__Task directions__
All of the entries need to be repeated exactly. Leave nothing out.
......
Lemma make_clean_run fuel t : cleans fuel t.
Proof.
  induction fuel as [|fuel IH]; intros r a l R Hl Hf; [pose proof (parents_length _ _ _ Hl); cbn in *; lia|]. inversion Hl as [|? k l' Hk Hl']; subst. cbn [make_clean]. rewrite Hk.
  fold (volatile k) (dirty k). destruct (marked k) eqn:Hm.
  2: { exists r. assert (Hv : forall b, ~ visited r a b) by (intros b V; inversion V; congruence).
       split; [unfold marked in Hm; destruct (volatile k); [done|]; by destruct (dirty k)|]. split; [done| |done]. intros b kb V. by destruct (Hv b). }
  pose proof Hm as Hm'. unfold marked in Hm'. apply andb_true_iff in Hm' as [-> ->%negb_true_iff]. cbn [negb].
  set (r1 := if timestamp_counter k <=? t then _ else r). assert (Hr1 : forall b, keys r1 !! b = if decide (b = a) then Some (clear_mark t k) else keys r !! b).
  { intros b. unfold r1, clear_mark. destruct (timestamp_counter k <=? t); [by rewrite set_key_lookup|]. case_decide; congruence. }
  assert (T1 : touched r r1).
  { split. intros b. rewrite Hr1. case_decide; [subst; rewrite Hk; cbn; by rewrite clear_contents|done]. }
  pose proof (touched_reg_ok casemap _ _ T1 R) as R1. pose proof (ro_keys _ _ R a k Hk) as K.
  destruct (clean_list fuel t IH (subkeys k) r1 a l R1 (touched_chain _ _ _ _ T1 Hl)) as (r2 & E2 & C2).
  { rewrite (touched_size _ _ T1). cbn in *. lia. }
  { by eapply subkeys_nodup. }
  { intros s Hs. destruct (ko_children _ _ _ _ K s Hs) as (ks & Hks & Hp & _). destruct (touched_lookup _ _ _ _ T1 Hks) as (k1 & Hk1 & Ec). exists k1. split; [done|].
    rewrite <-Hp. exact (f_equal k_parent Ec). }
  assert (Hna : forall s, s ∈ subkeys k -> ~ below r s a).
  { intros s Hs H. destruct (ko_children _ _ _ _ K s Hs) as (ks & Hks & Hp & _). assert (below r a s) by (by apply (below_parent r s ks); [apply R|..]).
    assert (a = s) as -> by (by apply (below_antisym r)). by apply (not_own_parent r s ks (ro_chains _ _ R)). }
  assert (Hv : forall s b, s ∈ subkeys k -> visited r s b <-> visited r1 s b).
  { intros s b Hs. destruct (ko_children _ _ _ _ K s Hs) as (ks & Hks & _). apply visited_frame; [done|by eexists|]. intros c Hc. rewrite Hr1, decide_False; [done|]. intros ->. by apply (Hna s Hs). }
  assert (Hnv : ~ exists s, s ∈ subkeys k /\ visited r1 s a) by (intros (s & Hs & V%(Hv s a Hs)); apply (Hna s Hs); by apply visited_below).
  exists r2. split; [done|]. split.
  - transitivity r1; [done|apply C2].
  - intros b kb V Hkb. destruct (decide (b = a)) as [->|Hba].
    + rewrite (cl_others _ _ _ _ C2) by done. rewrite Hr1, decide_True by done. congruence.
    + inversion V as [|? k' s ? Hk' _ Hs V']; subst; [done|]. assert (k' = k) as -> by congruence.
      apply (cl_visited _ _ _ _ C2); [exists s; split; [done|by apply Hv]|]. by rewrite Hr1, decide_False.
  - intros b Hb. assert (b <> a) by (intros ->; apply Hb; by eapply visited_self). rewrite (cl_others _ _ _ _ C2); [by rewrite Hr1, decide_False|].
    intros (s & Hs & V). apply Hb. eapply visited_sub; [done..|]. by apply Hv.
Qed.

(** Among well-kept marks the keys visited are the marked keys below. *)
Lemma visited_marked r a b kb : reg_ok r -> marks_ok r -> keys r !! b = Some kb -> visited r a b <-> below r a b /\ marked kb = true.
Proof.
  intros R Mk Hb. split.
  - intros V. split; [by apply visited_below|]. induction V; congruence || (by apply IHV).
  - intros [(l & Hl & Ha) Hm]. remember (Some b) as x eqn:Ex. revert b kb Hb Hm Ex Ha. 
    induction Hl as [|c kc l Hc Hl IH]; intros b kb Hb Hm Ex Ha; [done|]. injection Ex as ->. assert (kc = kb) as -> by congruence.
    apply elem_of_cons in Ha as [->|Ha]; [by eapply visited_self|]. destruct (k_parent kb) as [q|] eqn:Eq; [|inversion Hl; subst; by apply not_elem_of_nil in Ha].
    destruct (ko_parent _ _ _ _ (ro_keys _ _ R b kb Hb) q Eq) as (_ & kq & Hkq & Hin). pose proof (IH q kq Hkq (Mk b kb q kq Hb Eq Hkq Hm) eq_refl Ha) as V.
    clear IH Ha Hl. induction V as [a ka Hka Hma|a ka s c Hka Hma Hs V IH].
    + assert (ka = kq) as -> by congruence. eapply visited_sub; [done..|]. by eapply visited_self.
    + eapply visited_sub; [done..|]. by apply IH.
Qed.
End marks.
......
__Exercise output__
Lemma make_clean_run fuel t : cleans fuel t.
Proof.
  induction fuel as [|fuel IH]; intros r a l R Hl Hf; [pose proof (parents_length _ _ _ Hl); cbn in *; lia|]. inversion Hl as [|? k l' Hk Hl']; subst. cbn [make_clean]. rewrite Hk.
  fold (volatile k) (dirty k). destruct (marked k) eqn:Hm.
  2: { exists r. assert (Hv : forall b, ~ visited r a b) by (intros b V; inversion V; congruence).
       split; [unfold marked in Hm; destruct (volatile k); [done|]; by destruct (dirty k)|]. split; [done| |done]. intros b kb V. by destruct (Hv b). }
  pose proof Hm as Hm'. unfold marked in Hm'. apply andb_true_iff in Hm' as [-> ->%negb_true_iff]. cbn [negb].
  set (r1 := if timestamp_counter k <=? t then _ else r). assert (Hr1 : forall b, keys r1 !! b = if decide (b = a) then Some (clear_mark t k) else keys r !! b).
  { intros b. unfold r1, clear_mark. destruct (timestamp_counter k <=? t); [by rewrite set_key_lookup|]. case_decide; congruence. }
  assert (T1 : touched r r1).
  { split. intros b. rewrite Hr1. case_decide; [subst; rewrite Hk; cbn; by rewrite clear_contents|done]. }
  pose proof (touched_reg_ok casemap _ _ T1 R) as R1. pose proof (ro_keys _ _ R a k Hk) as K.
  destruct (clean_list fuel t IH (subkeys k) r1 a l R1 (touched_chain _ _ _ _ T1 Hl)) as (r2 & E2 & C2).
  { rewrite (touched_size _ _ T1). cbn in *. lia. }
  { by eapply subkeys_nodup. }
  { intros s Hs. destruct (ko_children _ _ _ _ K s Hs) as (ks & Hks & Hp & _). destruct (touched_lookup _ _ _ _ T1 Hks) as (k1 & Hk1 & Ec). exists k1. split; [done|].
    rewrite <-Hp. exact (f_equal k_parent Ec). }
  assert (Hna : forall s, s ∈ subkeys k -> ~ below r s a).
  { intros s Hs H. destruct (ko_children _ _ _ _ K s Hs) as (ks & Hks & Hp & _). assert (below r a s) by (by apply (below_parent r s ks); [apply R|..]).
    assert (a = s) as -> by (by apply (below_antisym r)). by apply (not_own_parent r s ks (ro_chains _ _ R)). }
  assert (Hv : forall s b, s ∈ subkeys k -> visited r s b <-> visited r1 s b).
  { intros s b Hs. destruct (ko_children _ _ _ _ K s Hs) as (ks & Hks & _). apply visited_frame; [done|by eexists|]. intros c Hc. rewrite Hr1, decide_False; [done|]. intros ->. by apply (Hna s Hs). }
  assert (Hnv : ~ exists s, s ∈ subkeys k /\ visited r1 s a) by (intros (s & Hs & V%(Hv s a Hs)); apply (Hna s Hs); by apply visited_below).
  exists r2. split; [done|]. split.
  - transitivity r1; [done|apply C2].
  - intros b kb V Hkb. destruct (decide (b = a)) as [->|Hba].
    + rewrite (cl_others _ _ _ _ C2) by done. rewrite Hr1, decide_True by done. congruence.
    + inversion V as [|? k' s ? Hk' _ Hs V']; subst; [done|]. assert (k' = k) as -> by congruence.
      apply (cl_visited _ _ _ _ C2); [exists s; split; [done|by apply Hv]|]. by rewrite Hr1, decide_False.
  - intros b Hb. assert (b <> a) by (intros ->; apply Hb; by eapply visited_self). rewrite (cl_others _ _ _ _ C2); [by rewrite Hr1, decide_False|].
    intros (s & Hs & V). apply Hb. eapply visited_sub; [done..|]. by apply Hv.
Qed.

(** Among well-kept marks the keys visited are the marked keys below. *)
Lemma visited_marked r a b kb : reg_ok r -> marks_ok r -> keys r !! b = Some kb -> visited r a b <-> below r a b /\ marked kb = true.
Proof.
  intros R Mk Hb. split.
  - intros V. split; [by apply visited_below|]. induction V; congruence || (by apply IHV).
  - intros [(l & Hl & Ha) Hm]. remember (Some b) as x eqn:Ex. revert b kb Hb Hm Ex Ha. 
    induction Hl as [|c kc l Hc Hl IH]; intros b kb Hb Hm Ex Ha; [done|]. injection Ex as ->. assert (kc = kb) as -> by congruence.
    apply elem_of_cons in Ha as [->|Ha]; [by eapply visited_self|]. destruct (k_parent kb) as [q|] eqn:Eq; [|inversion Hl; subst; by apply not_elem_of_nil in Ha].
    destruct (ko_parent _ _ _ _ (ro_keys _ _ R b kb Hb) q Eq) as (_ & kq & Hkq & Hin). pose proof (IH q kq Hkq (Mk b kb q kq Hb Eq Hkq Hm) eq_refl Ha) as V.
    clear IH Ha Hl. induction V as [a ka Hka Hma|a ka s c Hka Hma Hs V IH].
    + assert (ka = kq) as -> by congruence. eapply visited_sub; [done..|]. by eapply visited_self.
    + eapply visited_sub; [done..|]. by apply IH.
Qed.
End marks.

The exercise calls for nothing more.